The sad thing about all of this is that when people can resort to this kind of behavior, it really shows that they are not capable of considering the consequences of their actions. That is a real problem that they don’t even realize.
In the social media world, delete is an option but once you put your name to a comment, you’ve owned it. Make a threat or nasty comment and it’s there for all eternity thanks to screenshots. If someone should see it, it’s public information and can turn viral. It’s the kind of publicity can doom your future career and reputation.
Here’s some lovely comments I’ve received through this blog from these hobby activists, a term that my social media friend, Chuck Lasker, coined.
The anonymity of the social media also encourages more hateful speech. How productive is that in all of this?
Here’s the worst comment I have received on the blog that really shows the mentality of the protesters.
Given these comments, it really starts to reflect the kind of mentality of the people behind this movement. They aren’t well informed about the process that led to the approval of the TMT and can’t fathom the repercussions of them blocking it at this point in time. They also do not realize that these will reflect upon others involved in the movement too. They clearly cannot see the consequences of their decision to post these kinds of commentary. Should we really be listening to those who haven’t throughly thought out about the issue? Are these the kind of people that should be making these kinds of policies for the future of Hawaii?
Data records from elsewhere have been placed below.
(** The end of [Call]: a server error, else the response read into [zero]. *)
Definition Call_reply {A} (unmarshal : json -> option A) (zero : A) (r : nestReply) : rpcError + A :=
  match nr_Err r with
  | Some JNull | None =>
      match nr_Response r with
      | None => inr zero
      | Some v => match unmarshal v with Some a => inr a | None => inl UnmarshalReply end
      end
  | Some _ => inl ServerError
  end.

Section Store.
(** What a call obtains: an error of its own or the reply its waiter was handed. *)
Context {W : Type} (transport : string -> json -> W -> (rpcError + nestReply) * W).

Definition Call {A} (pattern : string) (data : json) (unmarshal : json -> option A) (zero : A) (w : W)
    : (rpcError + A) * W :=
  let '(answer, w') := transport pattern data w in
  (match answer with inl e => inl e | inr r => Call_reply unmarshal zero r end, w').

Definition row_of (id : DocumentID) (r : FetchReply) : Metadata :=
  mkMetadata id (fr_ContentType r) (fr_Version r) (fr_ContentPointer r) (fr_Migrated r) (fr_IsMultiUser r)
    (fr_AuthorizationPolicyID r) (fr_StorageBucketID r) (fr_OwnerRef r) 0 0.

Definition known_type (ct : string) : bool :=
  String.eqb ct "" || String.eqb ct ContentTypeMemo || String.eqb ct ContentTypeWhiteboard.

Definition Load (id : DocumentID) (w : W) : load_answer * W :=
  let '(answer, w') := Call PatternFetch (FetchData id) unmarshal_fetch zero_fetch w in
  (match answer with
   | inl _ => LoadFailed
   | inr r =>
       if negb (String.eqb (fr_Error r) "") then LoadFailed
       else if negb (fr_Found r) then NotFound
       else if negb (known_type (fr_ContentType r)) then LoadFailed
       else Loaded (row_of id r)
   end, w').

Definition Save (m : Metadata) (w : W) : bool * W :=
  let '(answer, w') := Call PatternSave (SaveData m) unmarshal_save (mkSaveReply false "") w in
  (match answer with
   | inl _ => false
   | inr r => if negb (String.eqb (sr_Error r) "") then false else sr_Success r
   end, w').

(** [Contribution] over [Emit], which reports whether the broker took the event. *)
Definition Contribution (emit : string -> json -> bool) (uuid_string : ActorID -> string)
    (id : DocumentID) (actorIDs : list ActorID) : bool :=
  emit PatternContribution (ContributionData id (map uuid_string actorIDs)).

(** The store as the port the room, the manager and the resolver use. *)
#[export] Instance rabbit_store : MetadataStore W := {| ms_load := Load; ms_save := Save |}.
End Store.

(** ** The client *)

(** A call: registered under its id with the channel and the reply queue it will use,
    published on them, or returned. *)
Inductive call_pc :=
| CRegistered (ch replyQ : option nat)
| CSent (ch replyQ : option nat)
| CReturned (res : rpcError + nestReply).

(** [c_att] holds the session, [c_replyQ] the queue named in requests, [c_pending] the
    registered waiters, [c_given] what was put into each waiter's channel. *)
Record client := mkClient {
  c_att : attach;
  c_replyQ : option nat;
  c_detached : bool;
  c_pending : gset nat;
  c_calls : gmap nat call_pc;
  c_given : gmap nat nestReply }.

Definition Connect : client := mkClient connected (Some 0) false ∅ ∅ ∅.

Definition set_att (a : attach) (c : client) : client :=
  mkClient a (c_replyQ c) (c_detached c) (c_pending c) (c_calls c) (c_given c).
Definition set_detached (b : bool) (c : client) : client :=
  mkClient (c_att c) (c_replyQ c) b (c_pending c) (c_calls c) (c_given c).
Definition set_call (k : nat) (pc : call_pc) (c : client) : client :=
  mkClient (c_att c) (c_replyQ c) (c_detached c) (c_pending c) (<[k := pc]> (c_calls c)) (c_given c).

(** [adopt] on top of the supervisor's: the reply queue changes with the session and
    the client is attached again, unless it was refused. *)
Definition adopt_client (c : client) : client :=
  match a_sup (c_att c) with
  | Consuming n => mkClient (c_att c) (Some n) false (c_pending c) (c_calls c) (c_given c)
  | _ => c
  end.

(** [failAllPending] *)
Definition failAllPending (c : client) : client :=
  mkClient (c_att c) (c_replyQ c) true ∅ (c_calls c)
    (set_fold (fun k m => <[k := channel_closed]> m) (c_given c) (c_pending c)).

(** [live]: the channel, the reply queue and whether the client is detached, together. *)
Definition live (c : client) : option nat * option nat * bool := (a_live (c_att c), c_replyQ c, c_detached c).

(** The first section of [Call]. *)
Definition register (k : nat) (c : client) : client :=
  let '(ch, replyQ, detached) := live c in
  if detached then set_call k (CReturned (inl ReplyConsumerClosed)) c
  else mkClient (c_att c) (c_replyQ c) (c_detached c) ({[k]} ∪ c_pending c)
         (<[k := CRegistered ch replyQ]> (c_calls c)) (c_given c).

(** Its return, with the deferred removal of the waiter. *)
Definition return_call (k : nat) (res : rpcError + nestReply) (c : client) : client :=
  mkClient (c_att c) (c_replyQ c) (c_detached c) (c_pending c ∖ {[k]}) (<[k := CReturned res]> (c_calls c)) (c_given c).

(** [deliver] *)
Definition deliver (k : nat) (r : nestReply) (c : client) : client :=
  if decide (k ∈ c_pending c) then
    mkClient (c_att c) (c_replyQ c) (c_detached c) (c_pending c ∖ {[k]}) (c_calls c) (<[k := r]> (c_given c))
  else c.

(** [Emit] *)
Definition Emit (accepts : nat -> bool) (c : client) : bool :=
  match (live c).1.1 with Some n => accepts n | None => false end.

Inductive client_event :=
| RSup (ev : sup_event)
| RCall (k : nat)
| RPublish (k : nat) (ok : bool)
| RReply (k : nat) (body : bytes)
| RDone (k : nat)
| RTimeout (k : nat).

Definition step (ev : client_event) (c : client) : option client :=
  match ev with
  | RSup ev =>
      match sup_step false ev (c_att c) with
      | None => None
      | Some a =>
          let c1 := set_att a c in
          Some (match ev with
                | SupEnd => failAllPending c1
                | SupAdopt => adopt_client c1
                | ClChannel _ => set_detached true c1
                | _ => c1
                end)
      end
  | RCall k => match c_calls c !! k with Some _ => None | None => Some (register k c) end
  | RPublish k ok =>
      match c_calls c !! k with
      | Some (CRegistered ch q) =>
          Some (if ok : bool then set_call k (CSent ch q) c else return_call k (inl PublishFailed) c)
      | _ => None
      end
  | RReply k body =>
      match a_sup (c_att c) with Consuming _ => Some (deliver k (reply_of body) c) | _ => None end
  | RDone k =>
      match c_calls c !! k, c_given c !! k with
      | Some (CSent _ _), Some r => Some (return_call k (inr r) c)
      | _, _ => None
      end
  | RTimeout k =>
      match c_calls c !! k with
      | Some (CSent _ _) => Some (return_call k (inl RpcTimeout) c)
      | _ => None
      end
  end.

(** ** Opening a session *)

Inductive setup_call := SDial | SChannel | SDeclareReply | SDeclareServer (queue : string) | SConsume | SCloseChannel | SCloseConn.
(* ===== verification/Auth.v ===== *)
(** * Handshake identity and per-document authorization (outbound/auth)

    The header and open adapters, and authzeval's [Evaluate] and [doEvaluate].  The
    authorization service is [post], the circuit breaker [execute] (a third-party
    library: it answers what the guarded call answered, or an error of its own),
    [parse_uuid] and [uuid_string] are the uuid library's. *)

From stdpp Require Import base list strings.
From Stdlib Require Import ZArith NArith Ascii String Lia.
From S2P Require Import Prelude Utf8 Json Control RoomState RoomBarrier FileStore Decode.

Local Open Scope string_scope.

(** ** Decoding the answer of the service *)

Definition evaluateResponse : shape :=
  SStruct [("allowed", SBool); ("reason", SString);
           ("error", SStruct [("code", SString); ("dependency", SString); ("retryAfterMs", SInt)])].

Definition unmarshal_decision (body : bytes) : option AuthDecision :=
  match parse body with
  | Some v =>
      if fits v evaluateResponse then
        match v with
        | JObj kvs =>
            match decode_string_field "reason" kvs "" with
            | Some reason => Some (mkDecision (bool_field "allowed" kvs false) reason)
            | None => None
            end
        | _ => Some (mkDecision false "")
        end
      else None
  | None => None
  end.

(** ** authzeval *)

Record evaluateRequest := mkEvaluate { ev_actor : string; ev_privilege : string; ev_policy : string }.

(** Its JSON, the body of the POST. *)
Definition evaluate_payload (r : evaluateRequest) : bytes :=
  print (JObj [("actorId", JStr (ev_actor r)); ("privilege", JStr (ev_privilege r));
               ("authorizationPolicyId", JStr (ev_policy r))]).

Inductive evalError :=
| NoResolver | PolicyUnresolved | NoPolicy | RequestFailed | ServiceUnavailable | ServiceError (status : Z)
| BadAnswer | BreakerOpen.

(** [strings.TrimRight] of a slash, on the service's address. *)
Fixpoint trim_slashes (s : string) : string :=
  match s with
  | "" => ""
  | String c s' => let t := trim_slashes s' in if String.eqb t "" && Ascii.eqb c "/" then "" else String c t
  end.

(** What [New] gives the circuit breaker: consecutive failures that trip it, how long it
    stays open, how many probes it lets through (a [uint32]). *)
Record breakerSettings := mkBreaker { br_failures : Z; br_timeout : Z; br_halfOpen : Z }.
Definition breaker_settings (failures timeout halfOpen : Z) : breakerSettings :=
  mkBreaker (if (failures <=? 0)%Z then 3%Z else failures) (if (timeout <=? 0)%Z then (15 * second)%Z else timeout)
    ((if (halfOpen <=? 0)%Z then 2%Z else halfOpen) mod 2 ^ 32).
Definition ReadyToTrip (b : breakerSettings) (consecutiveFailures : Z) : bool := (br_failures b <=? consecutiveFailures)%Z.

(** What the policy resolver answers. *)
Inductive policy_answer := PolicyFound (id : string) | PolicyNotFound | PolicyFailed.

Definition privilege_string (p : Privilege) : string :=
  match p with PrivilegeRead => "read" | PrivilegeUpdateContent => "update-content" end.

Definition maxBody : Z := Z.shiftl 64 10.

(** [io.ReadAll] of an [io.LimitReader]. *)
Definition limited (n : Z) (body : bytes) : bytes :=
  if (blen body <=? n)%Z then body else Utf8.take (Z.to_nat n) body.

Section Evaluate.
Context (uuid_string : ActorID -> string) (post : evaluateRequest -> response bytes)
  (execute : evalError + AuthDecision -> evalError + AuthDecision).

Definition ActorIDString (i : Identity) : string :=
  match actorID i with Some id => uuid_string id | None => "" end.

Definition doEvaluate (req : evaluateRequest) : evalError + AuthDecision :=
  match post req with
  | NoResponse => inl RequestFailed
  | Response status body =>
      if (status =? 503)%Z then inl ServiceUnavailable
      else if negb (status =? 200)%Z then inl (ServiceError status)
      else match unmarshal_decision (limited maxBody body) with
           | Some d => inr d
           | None => inl BadAnswer
           end
  end.

(** [resolver] is [None] when none is configured. *)
Definition Evaluate (resolver : option policy_answer) (i : Identity) (p : Privilege) : evalError + AuthDecision :=
  match resolver with
  | None => inl NoResolver
  | Some PolicyNotFound => inr (mkDecision false "")
  | Some PolicyFailed => inl PolicyUnresolved
  | Some (PolicyFound policy) =>
      if String.eqb policy "" then inl NoPolicy
      else execute (doEvaluate (mkEvaluate (ActorIDString i) (privilege_string p) policy))
  end.

(** Authorization fails closed.  A grant is given only when the service itself
    answered 200 with [allowed] true for this actor, this privilege and the policy of
    this document; a clean denial only when it answered 200 otherwise, or the document
    does not exist; whatever else happened is an error, which a join never takes for
    an answer. *)
Theorem authorization_fails_closed (resolver : option policy_answer) (i : Identity) (p : Privilege)
    (d : AuthDecision) :
  (forall r, execute r = r \/ exists e, execute r = inl e) ->
  Evaluate resolver i p = inr d ->
  (resolver = Some PolicyNotFound /\ Allowed d = false)
  \/ exists policy body,
       resolver = Some (PolicyFound policy) /\ policy <> ""
       /\ post (mkEvaluate (ActorIDString i) (privilege_string p) policy) = Response 200 body
       /\ unmarshal_decision (limited maxBody body) = Some d.
Proof.
  intros Hex. unfold Evaluate. destruct resolver as [[policy| |]|]; try done.
  - destruct (String.eqb_spec policy ""); [done|].
    destruct (Hex (doEvaluate (mkEvaluate (ActorIDString i) (privilege_string p) policy))) as [->|[e ->]]; [|done].
    unfold doEvaluate. destruct (post _) as [|st body] eqn:Hp; [done|].
    destruct (Z.eqb_spec st 503); [done|]. destruct (Z.eqb_spec st 200) as [->|]; [|done]. simpl.
    destruct (unmarshal_decision _) eqn:Hu; [|done]. intros [= <-]. right. exists policy, body. done.
  - intros [= <-]. by left.
Qed.
End Evaluate.

(** ** Handshake adapters *)

Section Handshake.
Context (parse_uuid : string -> option ActorID).

Definition IdentityFromActorID (raw : string) : option Identity :=
  match parse_uuid raw with Some id => Some (mkIdentity (Some id)) | None => None end.

Definition header_Authenticate (credential : string) : option Identity :=
  if String.eqb credential "" then None else IdentityFromActorID credential.

Definition open_Authenticate (credential : string) : option Identity := Some (mkIdentity None).
Definition open_Evaluate (i : Identity) (id : DocumentID) (p : Privilege) : option AuthDecision :=
  Some (mkDecision true "open mode").
End Handshake.

Definition allow_answer : bytes :=
  "{" ++ quote ++ "allowed" ++ quote ++ ":true," ++ quote ++ "reason" ++ quote ++ ":" ++ quote ++ "owner" ++ quote ++ "}".

Example allow_decoded : unmarshal_decision allow_answer = Some (mkDecision true "owner").
Proof. vm_compute. reflexivity. Qed.

Example denials :
  map unmarshal_decision ["{}"; "null"; "[]"; "{" ++ quote ++ "Allowed" ++ quote ++ ":1}"; "{" ++ quote ++ "ALLOWED" ++ quote ++ ":true}"]
  = [Some (mkDecision false ""); Some (mkDecision false ""); None; None; Some (mkDecision true "")].
Proof. vm_compute. reflexivity. Qed.

Definition answering (req : evaluateRequest) : response bytes :=
  if String.eqb (ev_policy req) "pol" then Response 200 allow_answer else Response 503 "".

Lemma authorization_fails_closed_witness :
  Evaluate (fun _ => "u") answering id (Some (PolicyFound "pol")) (mkIdentity (Some 1%N)) PrivilegeRead
    = inr (mkDecision true "owner")
  /\ (Some (PolicyFound "pol") = Some PolicyNotFound /\ Allowed (mkDecision true "owner") = false
      \/ exists policy body,
       Some (PolicyFound "pol") = Some (PolicyFound policy) /\ policy <> ""
       /\ answering (mkEvaluate (ActorIDString (fun _ => "u") (mkIdentity (Some 1%N)))
            (privilege_string PrivilegeRead) policy) = Response 200 body
       /\ unmarshal_decision (limited maxBody body) = Some (mkDecision true "owner")).
Proof.
  split; [vm_compute; reflexivity|].
  apply (authorization_fails_closed (fun _ => "u") answering id (Some (PolicyFound "pol"))
    (mkIdentity (Some 1%N)) PrivilegeRead (mkDecision true "owner")).
  - intros r. by left.
  - vm_compute. reflexivity.
Defined.
(* ===== verification/HubWire.v ===== *)
(** * The Redis hub: frames and delivery (adapter/outbound/hub/redis/hub.go)

    [encode] and [decode]: the frame a hub puts on the wire.  [Publish], [deliver]
    and [dispatchRemote]: which local subscribers a message reaches, on the pod that
    publishes it and on the others.  [awaitSubscribed]: the handshake before a
    subscription counts.  Who is subscribed when is [Hub].

    What the outside does is the class [HubEnv]: what a handler answers, in which
    order Go ranges over a map, whether Redis accepts a message. *)

From stdpp Require Import base gmap sets list strings.
From Stdlib Require Import ZArith NArith String Ascii Lia.
From S2P Require Import Prelude Utf8 Control.

Local Open Scope string_scope.

(** ** Frames *)

Definition maxIDLen : Z := 65536.

(** [encoding/binary]'s big-endian 32-bit integers. *)
Definition byte_of (z : Z) : ascii := ascii_of_N (Z.to_N (z mod 256)).
Definition byte_val (a : ascii) : Z := Z.of_N (N_of_ascii a).
Definition PutUint32 (v : Z) : bytes :=
  String (byte_of (v / 2 ^ 24)) (String (byte_of (v / 2 ^ 16))
    (String (byte_of (v / 2 ^ 8)) (String (byte_of v) ""))).
Definition Uint32 (b : bytes) : Z :=
  match b with
  | String b0 (String b1 (String b2 (String b3 _))) =>
      byte_val b0 * 2 ^ 24 + byte_val b1 * 2 ^ 16 + byte_val b2 * 2 ^ 8 + byte_val b3
  | _ => 0
  end.

Definition clamp_id (id : bytes) : bytes :=
  if (maxIDLen <? blen id)%Z then take (Z.to_nat maxIDLen) id else id.

Definition encode (instance source payload : bytes) : bytes :=
  let instance := clamp_id instance in
  let source := clamp_id source in
  PutUint32 (blen instance mod 2 ^ 32) ++ instance
  ++ PutUint32 (blen source mod 2 ^ 32) ++ source ++ payload.

Definition decode (frame : bytes) : option (bytes * bytes * bytes) :=
  if (blen frame <? 4)%Z then None else
  let instLen := Uint32 frame in
  if (instLen <? 0)%Z || (blen frame <? 4 + instLen + 4)%Z then None else
  let instance := take (Z.to_nat instLen) (drop 4 frame) in
  let rest := drop (4 + Z.to_nat instLen) frame in
  let srcLen := Uint32 rest in
  if (srcLen <? 0)%Z || (blen rest <? 4 + srcLen)%Z then None else
  Some (instance, take (Z.to_nat srcLen) (drop 4 rest), drop (4 + Z.to_nat srcLen) rest).

(** ** Channels and messages *)

Inductive MessageKind := DocumentUpdate | AwarenessUpdate | OtherKind (k : Z).
#[export] Instance MessageKind_eq_dec : EqDecision MessageKind.
Proof. solve_decision. Defined.

Record Message := mkMessage {
  msg_DocumentID : DocumentID;
  msg_SourceID : string;
  msg_Kind : MessageKind;
  msg_Payload : bytes }.

Definition documentChannelPrefix : string := "doc:".
Definition awarenessChannelPrefix : string := "awareness:".

Definition channelFor (doc : DocumentID) (kind : MessageKind) : string :=
  match kind with
  | AwarenessUpdate => awarenessChannelPrefix ++ doc
  | _ => documentChannelPrefix ++ doc
  end.

(** The channels of one document's Redis subscription. *)
Definition pump_channels (doc : DocumentID) : list string :=
  [documentChannelPrefix ++ doc; awarenessChannelPrefix ++ doc].

Definition kind_of_channel (channel : string) : MessageKind :=
  if String.prefix awarenessChannelPrefix channel then AwarenessUpdate else DocumentUpdate.

(** A message as go-redis hands it over. *)
Record redisMessage := mkRedisMessage { rm_Channel : string; rm_Payload : bytes }.

(** ** Delivery *)

Record subscription := mkSub { sub_doc : DocumentID; sub_id : Z; sub_source : string }.
#[export] Instance subscription_eq_dec : EqDecision subscription.
Proof. solve_decision. Defined.

(** A handler call: who was handed what. *)
Abbreviation call := (subscription * Message)%type (only parsing).

Class HubEnv := {
  fn : list call -> subscription -> Message -> option string;
  range : list call -> gmap Z subscription -> list subscription;
  range_perm : forall h m, range h m ≡ₚ (map_to_list m).*2;
  redis_accepts : list call -> string -> bytes -> bool }.

Inductive hubError := ErrContext | ErrInvalidMessage | ErrClosed | ErrHandler (e : string) | ErrRedis.

(** What [Publish] did: the handler calls so far, what it gave to Redis, its error. *)
Record published := mkPublished {
  pub_calls : list call;
  pub_sent : option (string * bytes);
  pub_err : option hubError }.

Abbreviation registry := (gmap DocumentID (gmap Z subscription)) (only parsing).
Definition subscribers (subs : registry) (doc : DocumentID) : gmap Z subscription :=
  default ∅ (subs !! doc).

Section Delivery.
Context `{HubEnv}.

(** The subscribers of [doc] other than the sender, as the range visits them. *)
Definition targets (h : list call) (subs : registry) (doc : DocumentID) (source : string) : list subscription :=
  List.filter (fun s => negb (String.eqb (sub_source s) source)) (range h (subscribers subs doc)).
(* ===== verification/Pods.v ===== *)
(** * Pods of one document, and the wire between them

    The rooms of one document on several pods ([RoomLoop.run_step], one loop per pod),
    each with the queue its subscription fills (room.go, [newRoom] and the [peerUpdates]
    case of [run]), composed with the hubs of their pods ([HubWire.Publish] and
    [HubWire.dispatchRemote]).  Redis is a bag of frames: a frame may reach a pod late,
    out of order, more than once or never, and one whose publish failed may have got
    through all the same.

    An update may come before one it depends on: the core keeps it waiting ([YMerge]).  One
    of another pod is then integrated when the missing one comes.  One of a pod's own member
    is published by no pod as long as it waits, and not at all when it is another pod's
    update that completes it: [pd_held] is what a pod's own turns left waiting.

    [pods_converge]: pods that have taken every update that was published hold the same
    document, but for what they held back.  [pods_can_converge]: delivering the frames is
    enough to get there. *)

From stdpp Require Import base gmap sets list strings.
From Stdlib Require Import ZArith Lia String Ascii Permutation.
From S2P Require Import Prelude Utf8 Json Control Lifecycle Limits Core Schema RoomState.
From S2P Require Import RoomFanout RoomBarrier RoomApply RoomLife RoomLoop Fixture RoomRel.
From S2P Require Import RoomSafe RoomSave RoomRun RoomTurn RoomSchema RoomInv RoomSpec RoomEdits HubWire.


(** ** The deployment *)

(** What each pod's room and hub run with.  [subs]: the local subscriptions of a pod's
    hub; [sid]: the id of its room's subscription. *)
Class Deployment := {
  host : Type;
  host_eq :: EqDecision host;
  host_countable :: Countable host;
  documentID : DocumentID;
  env : host -> Params;
  instance : host -> string;
  source : host -> string;
  subs : host -> registry;
  sid : host -> Z }.
(* ===== verification/Hub.v ===== *)
(** * The Redis hub: subscriptions and pumps (adapter/outbound/hub/redis/hub.go)

    A hub keeps, per document, its local subscribers and at most one PUMP, the Redis
    subscription they share.  [Subscribe] opens a pump off the lock, so several calls
    for one document may race each other, handles being closed and the hub's own
    [Close].  Every section of the code under [Hub.mu] is one event of the machine
    [step]; a pump's goroutine ends in an event of its own. *)

From stdpp Require Import base gmap sets list strings.
From Stdlib Require Import ZArith String Lia.
From S2P Require Import Prelude Control HubWire.

Local Open Scope string_scope.

(** ** State *)

Inductive pump_state := PRunning | PStopping | PStopped.
#[export] Instance pump_state_eq_dec : EqDecision pump_state.
Proof. solve_decision. Defined.

(** Where a call of [Subscribe] is: opening its pump off the lock, holding one it
    opened, about to take its entry back ([answered] says whether it still returns the
    handle), returned with an open handle, with a closed one, or failed. *)
Inductive sub_pc :=
| SStarting (sub : subscription)
| SUp (sub : subscription) (p : nat)
| SCleanup (sub : subscription) (answered : bool)
| SOpen (sub : subscription)
| SShut (sub : subscription)
| SFailed (e : hubError).

(** [pumps] maps a document to its pump and the pump's reference count; [runs] are the
    pump goroutines ever started. *)
Record hub := mkHub {
  h_closed : bool;
  nextID : Z;
  subs : registry;
  pumps : gmap DocumentID (nat * Z);
  calls : gmap nat sub_pc;
  runs : gmap nat (DocumentID * pump_state);
  nextPump : nat }.

Definition NewWithClient : hub := mkHub false 0 ∅ ∅ ∅ ∅ 0.

Definition set_subs (m : registry) (s : hub) : hub :=
  mkHub (h_closed s) (nextID s) m (pumps s) (calls s) (runs s) (nextPump s).
Definition set_pumps (m : gmap DocumentID (nat * Z)) (s : hub) : hub :=
  mkHub (h_closed s) (nextID s) (subs s) m (calls s) (runs s) (nextPump s).
Definition set_call (k : nat) (pc : sub_pc) (s : hub) : hub :=
  mkHub (h_closed s) (nextID s) (subs s) (pumps s) (<[k := pc]> (calls s)) (runs s) (nextPump s).
Definition set_runs (m : gmap nat (DocumentID * pump_state)) (s : hub) : hub :=
  mkHub (h_closed s) (nextID s) (subs s) (pumps s) (calls s) m (nextPump s).

(** [pump.stop]: the cancellation; the goroutine's end is [EvStopped]. *)
Definition stop (p : nat) (s : hub) : hub :=
  set_runs (alter (fun x => (x.1, PStopping)) p (runs s)) s.

(** ** Operations *)

(** [removeSubscriber] *)
Definition removeSubscriber (doc : DocumentID) (id : Z) (s : hub) : hub :=
  match subs s !! doc with
  | None => s
  | Some m =>
      match m !! id with
      | None => s
      | Some _ =>
          let m' := delete id m in
          let s1 := set_subs (if bool_decide (m' = ∅) then delete doc (subs s)
                              else <[doc := m']> (subs s)) s in
          match pumps s !! doc with
          | None => s1
          | Some (p, refs) =>
              if (refs - 1 <=? 0)%Z then stop p (set_pumps (delete doc (pumps s)) s1)
              else set_pumps (<[doc := (p, (refs - 1)%Z)]> (pumps s)) s1
          end
      end
  end.

(** The first section of [Subscribe], with the checks before it. *)
Definition Subscribe (k : nat) (doc : DocumentID) (source : string) (nil_fn ctx_err : bool) (s : hub) : hub :=
  if ctx_err then set_call k (SFailed ErrContext) s
  else if String.eqb doc "" || nil_fn then set_call k (SFailed ErrInvalidMessage) s
  else if h_closed s then set_call k (SFailed ErrClosed) s
  else
    let id := u64 (nextID s + 1) in
    let sub := mkSub doc id source in
    let s1 := mkHub (h_closed s) id (<[doc := <[id := sub]> (subscribers (subs s) doc)]> (subs s))
                (pumps s) (calls s) (runs s) (nextPump s) in
    match pumps s !! doc with
    | Some (p, refs) => set_call k (SOpen sub) (set_pumps (<[doc := (p, (refs + 1)%Z)]> (pumps s)) s1)
    | None => set_call k (SStarting sub) s1
    end.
Once again, I feel it’s time we need to really look back upon our local roots. Many people came to our islands to work on those plantations. It took a lot of cooperation and collaboration working with people from around the world. Everyone learned from each other and we got our local style that made Hawaii the special place we all know and long for. Where is that being fostered in Hawaii’s communities?
Whether it be the GMO issue or the TMT one, that local style is eroding away bit by bit. What’s missing here is strong leadership with a real vision to inspire us to be contributors to the Hawaii we all want for our future. I believe that there is a way to find common ground with maintaining the sacred symbolism of Mauna Kea with the need for advancing our quest for knowledge. There is a faction who refuses any concessions and are unwilling to accept the long term impacts to the community as a whole.
When we look into they eyes of the keiki, what do we want for them? Do we want another generation of protesters or can we see beyond that? The human spirit has an innate desire to progress and move forward. We all have that desire to do things better. The attempt to stymie that has led to wars instead of peace. The right decision may not be the most popular one but our leaders have an obligation to stick with that vision and do the hard task will keep us on track.